En el breve recuerdo que Luo Feng sí alcanzó a ver, vio a una mujer con velo darle una patada al cadáver antes de marcharse.

«¿Qué hacemos ahora? No puedo creer que alguien más se nos adelantó después de tanto trabajo para atraer al Desollador,» dijo Qin Hui con frustración.

«Habrá que pensar en otra cosa,» dijo Luo Feng.

En ese momento, Bai exclamó,
«¡Ah! ¡Lo encontré!»

Luo Feng y Qin Hui se giraron enseguida. Vieron a Bai lanzar una cuerda brillante hacia una dirección específica. Luego desapareció. Nadie supo a dónde fue.

Luo Feng ordenó a Qin Hui que fuera a respaldarla, por si no podía manejarlo sola.

Pasó cerca de una hora antes de que Bai y Qin Hui regresaran. Ambos sujetaban una cuerda brillante cuya otra punta estaba atada al alma del jefe del clan.

«¡Lo tenemos, Maestro!» dijo Qin Hui al llegar junto a Luo Feng.

Luo Feng asintió, preparándose para extraer los recuerdos cuando el alma dijo:
«Les diré todo lo que quieran saber, pero solo les pido una cosa a cambio.»

«¿De verdad crees que estás en posición de negociar con nosotros?» se burló Luo Feng.

Pero el espíritu lo miró fijamente.
«Debes saber que tengo una forma de asegurarme de que no obtengas nada de mis recuerdos. ¿Qué harás si me quemo y me disuelvo por completo?»

«¿¡Me estás amenazando?!» rugió Luo Feng, con el rostro sombrío.

«Ambos necesitamos algo del otro. Prométeme una cosa y te diré dónde está el jade. Es evidente que tú sales ganando,» dijo el espíritu.

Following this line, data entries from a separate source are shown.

Lemma elem_of_merged_row_at m n k x :
  x ∈ row (mesh (merged_node m n)) k ↔
  x ∈ row (mesh n) k ∨ ∃ v, m !! k = Some v ∧ x ∈ v.
Proof.
  unfold merged_node, row at 1. simpl. rewrite merge_rows_lookup.
  destruct (m !! k) as [v|] eqn:Hv; simpl.
  - rewrite elem_of_merged_row, elem_of_app. split.
    + intros [Hx|Hx]; [by left | right; by exists v].
    + intros [Hx|(v' & [= <-] & Hx)]; [by left | by right].
  - split; [by left|]. by intros [Hx|(v' & ? & _)].
Qed.

(** X4.  A union that returns has changed the adjacency map only: each
    row named by the fragment now holds, in ascending order and without
    repetition, what it held before together with the fragment's list; all
    other rows are as before; nothing was sent; and every neighbour in the
    node's own row is in the registry. *)
Theorem union_result (m : adjacency) (n : Node) (q : list ack) (p : proc) :
  call (union updateRoute m) n q = Done () p →
  (∀ k v, m !! k = Some v →
     ∃ l, mesh (node p) !! k = Some l
          ∧ Sorted String.le l ∧ NoDup l
          ∧ ∀ x, x ∈ l ↔ x ∈ row (mesh n) k ∨ x ∈ v)
  ∧ (∀ k, m !! k = None → mesh (node p) !! k = mesh n !! k)
  ∧ (∀ v, v ∈ row (mesh (node p)) (name n) → is_Some (clients n !! v))
  ∧ name (node p) = name n ∧ degree (node p) = degree n
  ∧ setSequences (node p) = setSequences n
  ∧ broadcastSequences (node p) = broadcastSequences n
  ∧ routes (node p) = routes n ∧ clients (node p) = clients n
  ∧ trace p = [] ∧ ackChan p = q.
Proof.
  intros Hrun. apply union_Done_inv in Hrun as [Hsz ->]. simpl.
  split; [|split; [|split]]; [| | |done].
  - intros k v Hkv. rewrite merge_rows_lookup, Hkv. eexists. split; [done|].
    destruct (merged_row_ordered (row (mesh n) k ++ v)) as [Hs Hn].
    split; [done|]. split; [done|].
    intros x. by rewrite elem_of_merged_row, elem_of_app.
  - intros k Hk. by rewrite merge_rows_lookup, Hk.
  - by apply (intersection_mesh_empty (merged_node m n)).
Qed.

(** X5.  When, after the merge, the node's own row names a peer that is not
    in the registry, [union] never returns: it blocks for ever holding
    [meshLock] and [clientLock], either inside the repair intersection or
    when [Send] locks [clientLock] again in [broadcastSend], and the
    correcting INTERSECTION is never sent. *)
Theorem union_blocks_on_conflict (m : adjacency) (n : Node) (q : list ack)
    (v : string) :
  (v ∈ row (mesh n) (name n) ∨ ∃ vs, m !! name n = Some vs ∧ v ∈ vs) →
  clients n !! v = None →
  ∃ p, call (union updateRoute m) n q = Stuck p
       ∧ meshLock ∈ held p ∧ clientLock ∈ held p
       ∧ trace p = [] ∧ ackChan p = q.
Proof.
  intros Hv Hc.
  assert (size (intersection_mesh (merged_node m n)) ≠ 0) as Hsz.
  { rewrite intersection_mesh_empty. intros Hall.
    destruct (Hall v) as [c Hc']; [|simpl in Hc'; congruence].
    by apply elem_of_merged_row_at. }
  rewrite union_unfold.
  destruct (decide (size (intersection_mesh (merged_node m n)) ≠ 0)); [|done].
  set (im := intersection_mesh (merged_node m n)).
  set (p2 := Proc (merged_node m n) [clientLock; meshLock] [] q).
  assert (sequenceLock ∉ held p2) as Hfree.
  { simpl. intros [?|[?|?%elem_of_nil]%elem_of_cons]%elem_of_cons; done. }
  destruct (intersect_locked_outcome im p2 Hfree) as [Hret Hblock].
  destruct (emptied_keys_at_most_one (mesh (node p2)) im) as [Hfwd Hback].
  destruct (emptied_keys (mesh (node p2)) (range im)) as [|a [|b r]] eqn:Hek.
  1,2: destruct Hret as (p3 & Hrun & Hheld);
       [apply Hback; first [by left | right; by exists a]|].
  1,2: exists (Proc (set_broadcastSequences
                  <[name (node p3) :=
                      incr64 (seq_of (broadcastSequences (node p3)) (name (node p3)))]>
                  (node p3))
               (held p3) (trace p3) (ackChan p3)).
  1,2: pose proof (silent_intersect_locked im p2) as Hquiet;
       rewrite Hrun in Hquiet; simpl in Hquiet.
  1,2: split; [|rewrite Hheld; simpl; split; [right; by left|split; [by left|done]]].
  1,2: unfold mbind at 1, M_bind at 1.
  1,2: erewrite bind_Done by apply Hrun.
  1,2: erewrite bind_Done by (apply broadcastID_run; by rewrite Hheld).
  1,2: rewrite Send_broadcast by done.
  1,2: rewrite broadcastSend_Stuck by (simpl; rewrite Hheld; by left).
  1,2: reflexivity.
  destruct Hblock as (p3 & Hrun & Hheld).
  { intros Hone. apply Hfwd in Hone as [?|[? ?]]; congruence. }
  pose proof (silent_intersect_locked im p2) as Hquiet.
  rewrite Hrun in Hquiet. simpl in Hquiet.
  exists p3. split.
  - unfold mbind, M_bind. by rewrite Hrun.
  - rewrite Hheld. simpl. split; [right; right; by left|]. split; [right; by left|done].
Qed.
End UnionOutcome.

(** ** How unions and intersections compose *)

Section Compose.
Context `{!MapRange}.
Variable updateRoute : string → Node → Node.

Lemma merge_rows_comm m1 m2 me :
  merge_rows (range m1) (merge_rows (range m2) me)
  = merge_rows (range m2) (merge_rows (range m1) me).
Proof.
  apply map_eq. intros k. rewrite !merge_rows_lookup.
  destruct (m1 !! k) as [v1|] eqn:H1, (m2 !! k) as [v2|] eqn:H2.
  - f_equal. unfold row. rewrite !merge_rows_lookup, H1, H2. simpl.
    apply ordered_ext; [apply merged_row_ordered..|].
    intros x. rewrite !elem_of_merged_row, !elem_of_app, !elem_of_merged_row,
      !elem_of_app. tauto.
  - f_equal. unfold row. by rewrite merge_rows_lookup, H2.
  - f_equal. unfold row. by rewrite merge_rows_lookup, H1.
  - done.
Qed.

Lemma merged_node_comm m1 m2 n :
  merged_node m1 (merged_node m2 n) = merged_node m2 (merged_node m1 n).
Proof.
  unfold merged_node. destruct n. unfold set_mesh. simpl.
  by rewrite merge_rows_comm.
Qed.

(** X6.  Unions commute: when [union] of [m1] followed by [union] of [m2]
    both return, so do they in the other order, and the node ends up the
    same. *)
Theorem union_commute (m1 m2 : adjacency) (n : Node) (q : list ack) (p1 p2 : proc) :
  call (union updateRoute m1) n q = Done () p1 →
  call (union updateRoute m2) (node p1) q = Done () p2 →
  ∃ p1' p2',
    call (union updateRoute m2) n q = Done () p1'
    ∧ call (union updateRoute m1) (node p1') q = Done () p2'
    ∧ node p2' = node p2.
Proof.
  intros [Hsz1 ->]%union_Done_inv [Hsz2 ->]%union_Done_inv. simpl in *.
  assert (size (intersection_mesh (merged_node m2 n)) = 0) as Hsz.
  { rewrite intersection_mesh_empty in Hsz2 |- *. intros v Hv.
    apply (Hsz2 v). apply elem_of_merged_row_at.
    apply elem_of_merged_row_at in Hv as [Hv|Hv]; [|by right].
    left. apply elem_of_merged_row_at. by left. }
  exists (Proc (merged_node m2 n) [] [] q),
         (Proc (merged_node m1 (merged_node m2 n)) [] [] q).
  split; [by apply union_Done|]. split; [|apply merged_node_comm].
  apply union_Done. by rewrite merged_node_comm.
Qed.

(** X7.  Adding an edge and removing it again restores the adjacency map:
    on a map whose rows are in order and non-empty, a returning [union]
    with [{k: [v]}] for a [v] not yet in row [k], followed by the
    intersection with [{k: [v]}], gives back the map it started from; but
    if [k] had no row, the round trip has erased [k]'s sequence entries. *)
Theorem union_intersect_round_trip (k v : string) (n : Node) (q q' : list ack)
    (p1 : proc) :
  mesh_ordered (mesh n) → no_empty_row (mesh n) → v ∉ row (mesh n) k →
  call (union updateRoute {[k := [v]]}) n q = Done () p1 →
  ∃ p2, call (intersect {[k := [v]]}) (node p1) q' = Done () p2
        ∧ mesh (node p2) = mesh n
        ∧ (mesh n !! k = None →
           setSequences (node p2) !! k = None
           ∧ broadcastSequences (node p2) !! k = None).
Proof.
  intros Hord Hne Hv [_ ->]%union_Done_inv. simpl.
  assert (empties_at_most_one (mesh (merged_node {[k := [v]]} n)) {[k := [v]]}) as Hone.
  { intros k1 v1 k2 v2 [-> _]%lookup_singleton_Some [-> _]%lookup_singleton_Some _ _.
    done. }
  apply (intersect_outcome _ _ q') in Hone as [p2 Hrun].
  exists p2. split; [done|].
  assert (mesh (merged_node {[k := [v]]} n) !! k
          = Some (compact (sort_Strings (row (mesh n) k ++ [v])))) as Hk1.
  { unfold merged_node. simpl. by rewrite merge_rows_lookup, lookup_singleton_eq. }
  assert (remove_all [v] (compact (sort_Strings (row (mesh n) k ++ [v])))
          = row (mesh n) k) as Hback.
  { apply ordered_ext.
    - apply ordered_remove_all, merged_row_ordered.
    - by apply row_ordered.
    - intros x. rewrite elem_of_remove_all, elem_of_merged_row, elem_of_app,
        !list_elem_of_singleton.
      split; [intros [[?|?] ?]; done|]. intros Hx. split; [by left|]. by intros ->. }
  destruct (intersect_Done _ _ _ _ _ Hrun k [v] (lookup_singleton_eq _ _)) as [He Hn].
  assert (row (mesh (merged_node {[k := [v]]} n)) k
          = compact (sort_Strings (row (mesh n) k ++ [v]))) as Hrow1
    by (unfold row at 1; by rewrite Hk1).
  rewrite Hrow1, Hback in He, Hn.
  split.
  - apply map_eq. intros k'. destruct (decide (k' = k)) as [->|Hk'].
    + destruct (mesh n !! k) as [l|] eqn:Hl.
      * unfold row in Hn. rewrite Hl in Hn. simpl in Hn. apply Hn.
        by apply (Hne k l).
      * unfold row in He. rewrite Hl in He. simpl in He. by destruct He as [-> _].
    + destruct (intersect_untouched {[k := [v]]} (merged_node {[k := [v]]} n) q' k')
        as [Hme _]; [by apply lookup_singleton_ne|].
      rewrite Hrun in Hme. simpl in Hme. rewrite Hme.
      rewrite merge_rows_lookup. by rewrite lookup_singleton_ne.
  - intros Hnone. unfold row in He. rewrite Hnone in He. simpl in He.
    by destruct He as (_ & ? & ?).
Qed.
End Compose.

(** ** The router and the handler together *)

Section IntersectAt.
Context `{!MapRange}.

Lemma intersect_Done_at m p0 b p :
  meshLock ∉ held p0 →
  intersect m p0 = Done b p →
  ∀ k v, m !! k = Some v →
    (remove_all v (row (mesh (node p0)) k) = [] →
       mesh (node p) !! k = None
       ∧ setSequences (node p) !! k = None
       ∧ broadcastSequences (node p) !! k = None)
    ∧ (remove_all v (row (mesh (node p0)) k) ≠ [] →
       mesh (node p) !! k = Some (remove_all v (row (mesh (node p0)) k))).
Proof.
  unfold intersect, intersect_locked. intros Hfree Hrun k v Hkv.
  erewrite bind_Done in Hrun by (by apply Lock_Done).
  apply bind_Done_inv in Hrun as ([] & p1 & Hlocked & Hunlock).
  apply bind_Done_inv in Hlocked as (d & p2 & Hloop & Hdefer).
  apply intersect_loop_Done in Hloop as [_ Hin]; [|apply range_NoDup_keys].
  specialize (Hin k v (proj2 (elem_of_range m k v) Hkv)). simpl in Hin.
  apply for_each_Unlock_node in Hdefer. simpl in Hdefer.
  assert (node p = node p1) as ->.
  { unfold Unlock in Hunlock. destruct (decide (meshLock ∈ held p1)); [|done].
    by injection Hunlock as _ <-. }
  by rewrite Hdefer.
Qed.

Lemma intersect_returns_at m p0 :
  meshLock ∉ held p0 → sequenceLock ∉ held p0 →
  empties_at_most_one (mesh (node p0)) m →
  ∃ p, intersect m p0 = Done () p
       ∧ held p = held p0 ∧ trace p = trace p0 ∧ ackChan p = ackChan p0.
Proof.
  intros Hm Hs Hone.
  assert (∃ p, intersect m p0 = Done () p ∧ held p = held p0) as (p & Hrun & Hheld).
  { unfold intersect. erewrite bind_Done by (by apply Lock_Done).
    destruct (intersect_locked_outcome m
                (Proc (node p0) (meshLock :: held p0) (trace p0) (ackChan p0)))
      as [Hret _].
    { simpl. by intros [?|?]%elem_of_cons. }
    destruct (Hret Hone) as (p1 & Hrun & Hheld). simpl in Hheld.
    erewrite bind_Done by apply Hrun.
    erewrite Unlock_Done by (rewrite Hheld; by left).
    eexists. split; [reflexivity|]. simpl. rewrite Hheld.
    rewrite filter_cons_False by (intros Hn; by apply Hn).
    by apply filter_other_lock. }
  exists p. split; [done|]. split; [done|].
  pose proof (silent_intersect m p0) as Hq. by rewrite Hrun in Hq.
Qed.
End IntersectAt.

Section RouterHandler.
Context `{!MapRange}.
Variable updateRoute : string → Node → Node.

Lemma messageHandler_BROADCAST_run m n q :
  MessageType m = BROADCAST →
  (seq_of (broadcastSequences n) (Source m) < ID m)%N →
  call (messageHandler updateRoute m) n q
  = handleMessage updateRoute (with_route m (CurrentRoute m ++ [name n]))
      (Proc (set_broadcastSequences <[Source m := ID m]> n) []
            [EGoBroadcastSend (with_route m (CurrentRoute m ++ [name n]))] q).
Proof.
  intros Hm Hid. unfold call, messageHandler.
  erewrite bind_Done by reflexivity. simpl.
  assert (MessageType m ≠ SET) as Hns by (rewrite Hm; discriminate).
  destruct (decide (MessageType m = SET)); [done|].
  destruct (decide (MessageType m = BROADCAST)); [|done].
  destruct (decide (seq_of (broadcastSequences n) (Source m) < ID m)%N); [|lia].
  erewrite bind_Done by (apply Lock_Done; simpl; apply not_elem_of_nil).
  erewrite bind_Done by reflexivity.
  erewrite bind_Done by (apply Unlock_Done; simpl; by left).
  erewrite bind_Done by reflexivity.
  reflexivity.
Qed.

Lemma messageHandler_SET_run m n q :
  MessageType m = SET →
  (seq_of (setSequences n) (Source m) < ID m)%N →
  ∃ tr, call (messageHandler updateRoute m) n q
        = Done () (Proc (set_setSequences <[Source m := ID m]> n) [] tr q).
Proof.
  intros Hm Hid. unfold call, messageHandler.
  erewrite bind_Done by reflexivity. simpl.
  destruct (decide (MessageType m = SET)); [|done].
  destruct (decide (seq_of (setSequences n) (Source m) < ID m)%N); [|lia].
  erewrite bind_Done by (apply Lock_Done; simpl; apply not_elem_of_nil).
  erewrite bind_Done by reflexivity.
  erewrite bind_Done by (apply Unlock_Done; simpl; by left).
  erewrite bind_Done by apply fold_each_split_recipient.
  eexists. reflexivity.
Qed.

«¿Qué quieres?» preguntó Luo Feng.

«Quiero saber dónde está la verdadera Suma Sacerdotisa,» respondió.

Luo Feng quedó atónito.
«¿¡Qué quieres decir!? ¿¡Ella es una impostora?!»

«¡Exacto! La verdadera jamás habría matado a Kang ni a mí,» dijo el espíritu.

«¿Por qué?» preguntó Luo Feng.

El espíritu respiró hondo y dijo:
«Porque soy su esposo número cincuenta y nueve. Kang es nuestro hijo.»

¡¿Qué?!

¡Cincuenta y nueve esposos! ¡Esa mujer era un demonio de la lujuria!

Ahora todo tenía sentido: por qué el jefe del clan siempre mencionaba a Pei Kang y lo trataba como un tesoro. Aquello de que sería el futuro esposo de la próxima Suma Sacerdotisa probablemente era una farsa para criarlo él mismo sin levantar sospechas.

¿Significaba eso que todas las profecías de la supuesta Suma Sacerdotisa eran un fraude?

«¡Esa mujer dice ser la nueva Suma Sacerdotisa, pero la Placa de la Sacerdotisa muestra que el mandato de la anterior no ha terminado, y que no se ha elegido sucesora! ¡Por tanto, no puede ser la verdadera!» declaró el espíritu.

«Está bien. Lo investigaré,» prometió Luo Feng.

«Traigo algo encima que podría ayudarte a rastrear a esa impostora, pero debes tener cuidado. El jade se ha fundido con su cuerpo, y creo que sus poderes han aumentado mucho. Tal vez no puedan derrotarla,» advirtió el espíritu.

Luo Feng miró a Qin Hui, quien se acercó al alma, lo registró y halló un anillo.

«Con este anillo podrán sentir la ubicación de la falsa Suma Sacerdotisa,» explicó el espíritu.

Luego, añadió:
«Tu cuerpo no es de carne y hueso. Es un artefacto mágico, ¿verdad? Pero creo que alguien lo alteró antes de que lo obtuvieras, por eso se está desestabilizando. ¿Qué tal si te ayudo a estabilizarlo y tú me conviertes en tu Fantasma Marioneta? No quiero desaparecer. Quiero venganza.»

«¿No dijiste que solo querías UNA cosa? Ahora estás pidiendo una segunda. ¿De verdad crees que voy a aceptar?» resopló Luo Feng.